(Data for processing):
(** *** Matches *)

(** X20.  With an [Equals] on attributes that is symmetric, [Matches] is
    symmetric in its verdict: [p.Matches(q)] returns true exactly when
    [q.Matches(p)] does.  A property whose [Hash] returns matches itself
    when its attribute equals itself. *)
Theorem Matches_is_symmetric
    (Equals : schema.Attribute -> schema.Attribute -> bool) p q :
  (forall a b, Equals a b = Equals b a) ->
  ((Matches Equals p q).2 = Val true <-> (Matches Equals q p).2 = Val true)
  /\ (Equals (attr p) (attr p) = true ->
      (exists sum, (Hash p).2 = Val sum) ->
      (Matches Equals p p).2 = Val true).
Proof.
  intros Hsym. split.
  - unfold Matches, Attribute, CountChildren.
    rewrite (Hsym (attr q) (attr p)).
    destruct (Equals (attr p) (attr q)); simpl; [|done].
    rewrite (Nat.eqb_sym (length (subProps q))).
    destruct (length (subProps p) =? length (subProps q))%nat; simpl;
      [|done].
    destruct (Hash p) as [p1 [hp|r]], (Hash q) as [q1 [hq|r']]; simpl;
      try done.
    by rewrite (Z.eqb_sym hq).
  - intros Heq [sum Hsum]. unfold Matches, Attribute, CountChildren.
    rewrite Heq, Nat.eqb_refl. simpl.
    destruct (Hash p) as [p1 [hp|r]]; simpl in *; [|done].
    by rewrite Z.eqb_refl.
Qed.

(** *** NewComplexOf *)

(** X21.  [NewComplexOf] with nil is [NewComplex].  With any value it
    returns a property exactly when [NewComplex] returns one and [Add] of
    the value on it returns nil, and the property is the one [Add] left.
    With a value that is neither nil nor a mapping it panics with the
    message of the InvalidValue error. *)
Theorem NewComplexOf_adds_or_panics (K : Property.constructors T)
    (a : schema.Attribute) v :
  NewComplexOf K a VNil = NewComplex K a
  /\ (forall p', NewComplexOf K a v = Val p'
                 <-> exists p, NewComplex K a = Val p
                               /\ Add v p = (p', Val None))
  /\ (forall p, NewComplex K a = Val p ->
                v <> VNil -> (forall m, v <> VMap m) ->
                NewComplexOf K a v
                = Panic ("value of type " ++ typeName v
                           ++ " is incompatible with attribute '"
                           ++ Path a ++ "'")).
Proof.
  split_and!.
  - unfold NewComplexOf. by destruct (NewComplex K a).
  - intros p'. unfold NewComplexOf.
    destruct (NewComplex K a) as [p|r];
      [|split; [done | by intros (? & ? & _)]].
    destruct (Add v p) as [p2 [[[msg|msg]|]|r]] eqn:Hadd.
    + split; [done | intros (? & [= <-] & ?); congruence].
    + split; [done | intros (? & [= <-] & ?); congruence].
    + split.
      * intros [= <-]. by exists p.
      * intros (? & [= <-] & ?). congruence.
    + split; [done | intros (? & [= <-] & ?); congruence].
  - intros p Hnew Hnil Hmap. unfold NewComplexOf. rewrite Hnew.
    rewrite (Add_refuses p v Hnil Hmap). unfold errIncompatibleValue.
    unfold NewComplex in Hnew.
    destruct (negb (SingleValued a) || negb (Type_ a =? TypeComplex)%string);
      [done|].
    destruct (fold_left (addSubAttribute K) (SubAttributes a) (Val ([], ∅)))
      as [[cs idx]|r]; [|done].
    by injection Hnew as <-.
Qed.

(Your instructions):
The reply should hold only the lines from the top of the records through the line that has "p) = true ->", each one exact.

(Response to the exercise):
(** *** Matches *)

(** X20.  With an [Equals] on attributes that is symmetric, [Matches] is
    symmetric in its verdict: [p.Matches(q)] returns true exactly when
    [q.Matches(p)] does.  A property whose [Hash] returns matches itself
    when its attribute equals itself. *)
Theorem Matches_is_symmetric
    (Equals : schema.Attribute -> schema.Attribute -> bool) p q :
  (forall a b, Equals a b = Equals b a) ->
  ((Matches Equals p q).2 = Val true <-> (Matches Equals q p).2 = Val true)
  /\ (Equals (attr p) (attr p) = true ->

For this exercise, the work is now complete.